Task inputs Start Marker

(** The client accepts what the contract says.  The guards of the errors, of the messages, events, snapshots and answers of
    agent runs and of the permissions accept exactly the values that conform to the types of the contract; the guard of the events of operations accepts all
    values that do.  The cursors that are accepted are the decimal texts of numbers of 64 bits. *)
Theorem guards_follow_contract :
  (∀ v, isApiError (Some v) = conforms Contract.ApiError v) ∧
  (∀ v, isAgentEventEnvelope (Some v) = conforms Contract.AgentEventEnvelope v) ∧
  (∀ v, isAgentStreamMessage (Some v) = conforms Contract.AgentStreamMessage v) ∧
  (∀ v, isAgentRunSnapshot (Some v) = conforms Contract.AgentRunSnapshot v) ∧
  (∀ v, isAgentRunAccepted (Some v) = conforms Contract.AgentRunAccepted v) ∧
  (∀ v, isAgentSubscriptionAccepted (Some v) = conforms Contract.SubscriptionAccepted v) ∧
  (∀ v, isCancelAgentRunResponse (Some v) = conforms Contract.CancelAgentRunResponse v) ∧
  (∀ v, isAgentPermissionResponse (Some v) = conforms Contract.AgentPermissionResponse v) ∧
  (∀ v, conforms Contract.OperationEventEnvelope v = true → isOperationEventEnvelope (Some v) = true) ∧
  (∀ text n, parseOperationCursor text = inr n ↔ isDigits text = true ∧ bigInt text = n ∧ (n ≤ MAX_U64)%Z).
Proof.
  split_and!.
  - apply guard_error.
  - apply guard_agentEnvelope.
  - apply guard_agentMessage.
  - apply guard_snapshot.
  - apply guard_runAccepted.
  - apply guard_accepted.
  - apply guard_cancel.
  - apply guard_permissionResponse.
  - intros v Hv. destruct guard_operationEnvelope as [_ ->]. by apply operationEnvelope_checked.
  - intros text n. unfold parseOperationCursor. destruct (isDigits text); cbn [negb]; [|split; [done|by intros [? _]]].
    destruct (Z.ltb_spec MAX_U64 (bigInt text)); split.
    + done.
    + intros (_ & <- & ?). lia.
    + by intros [= <-].
    + by intros (_ & <- & _).
Qed.

(** A completed operation whose result has no times is accepted. *)
Example completed_without_times :
  let event := PObject [(js "type", PText (js "completed"));
                        (js "result", PObject [(js "id", PText (js "r")); (js "rowCount", PText (js "1")); (js "byteCount", PText (js "1"))])] in
  let v := PObject [(js "operationId", PText (js "op")); (js "sequence", PText (js "1")); (js "occurredAtMs", PText (js "0")); (js "event", event)] in
  isOperationEventEnvelope (Some v) = true ∧ conforms Contract.OperationEventEnvelope v = false.
Proof. split; vm_compute; reflexivity. Qed.

(** A sequence number beyond 64 bits is accepted in an event and refused as a cursor. *)
Example sequence_beyond_cursor :
  isDecimalInteger (Some (PText (js "18446744073709551616"))) = true ∧ parseOperationCursor (js "18446744073709551616") = inl invalidCursor.
Proof. split; vm_compute; reflexivity. Qed.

Task inputs End Marker

§ **What the task asks**:
Nothing in the data should be altered; please repeat it exactly.

§ **Solved problem**:
(** The client accepts what the contract says.  The guards of the errors, of the messages, events, snapshots and answers of
    agent runs and of the permissions accept exactly the values that conform to the types of the contract; the guard of the events of operations accepts all
    values that do.  The cursors that are accepted are the decimal texts of numbers of 64 bits. *)
Theorem guards_follow_contract :
  (∀ v, isApiError (Some v) = conforms Contract.ApiError v) ∧
  (∀ v, isAgentEventEnvelope (Some v) = conforms Contract.AgentEventEnvelope v) ∧
  (∀ v, isAgentStreamMessage (Some v) = conforms Contract.AgentStreamMessage v) ∧
  (∀ v, isAgentRunSnapshot (Some v) = conforms Contract.AgentRunSnapshot v) ∧
  (∀ v, isAgentRunAccepted (Some v) = conforms Contract.AgentRunAccepted v) ∧
  (∀ v, isAgentSubscriptionAccepted (Some v) = conforms Contract.SubscriptionAccepted v) ∧
  (∀ v, isCancelAgentRunResponse (Some v) = conforms Contract.CancelAgentRunResponse v) ∧
  (∀ v, isAgentPermissionResponse (Some v) = conforms Contract.AgentPermissionResponse v) ∧
  (∀ v, conforms Contract.OperationEventEnvelope v = true → isOperationEventEnvelope (Some v) = true) ∧
  (∀ text n, parseOperationCursor text = inr n ↔ isDigits text = true ∧ bigInt text = n ∧ (n ≤ MAX_U64)%Z).
Proof.
  split_and!.
  - apply guard_error.
  - apply guard_agentEnvelope.
  - apply guard_agentMessage.
  - apply guard_snapshot.
  - apply guard_runAccepted.
  - apply guard_accepted.
  - apply guard_cancel.
  - apply guard_permissionResponse.
  - intros v Hv. destruct guard_operationEnvelope as [_ ->]. by apply operationEnvelope_checked.
  - intros text n. unfold parseOperationCursor. destruct (isDigits text); cbn [negb]; [|split; [done|by intros [? _]]].
    destruct (Z.ltb_spec MAX_U64 (bigInt text)); split.
    + done.
    + intros (_ & <- & ?). lia.
    + by intros [= <-].
    + by intros (_ & <- & _).
Qed.

(** A completed operation whose result has no times is accepted. *)
Example completed_without_times :
  let event := PObject [(js "type", PText (js "completed"));
                        (js "result", PObject [(js "id", PText (js "r")); (js "rowCount", PText (js "1")); (js "byteCount", PText (js "1"))])] in
  let v := PObject [(js "operationId", PText (js "op")); (js "sequence", PText (js "1")); (js "occurredAtMs", PText (js "0")); (js "event", event)] in
  isOperationEventEnvelope (Some v) = true ∧ conforms Contract.OperationEventEnvelope v = false.
Proof. split; vm_compute; reflexivity. Qed.

(** A sequence number beyond 64 bits is accepted in an event and refused as a cursor. *)
Example sequence_beyond_cursor :
  isDecimalInteger (Some (PText (js "18446744073709551616"))) = true ∧ parseOperationCursor (js "18446744073709551616") = inl invalidCursor.
Proof. split; vm_compute; reflexivity. Qed.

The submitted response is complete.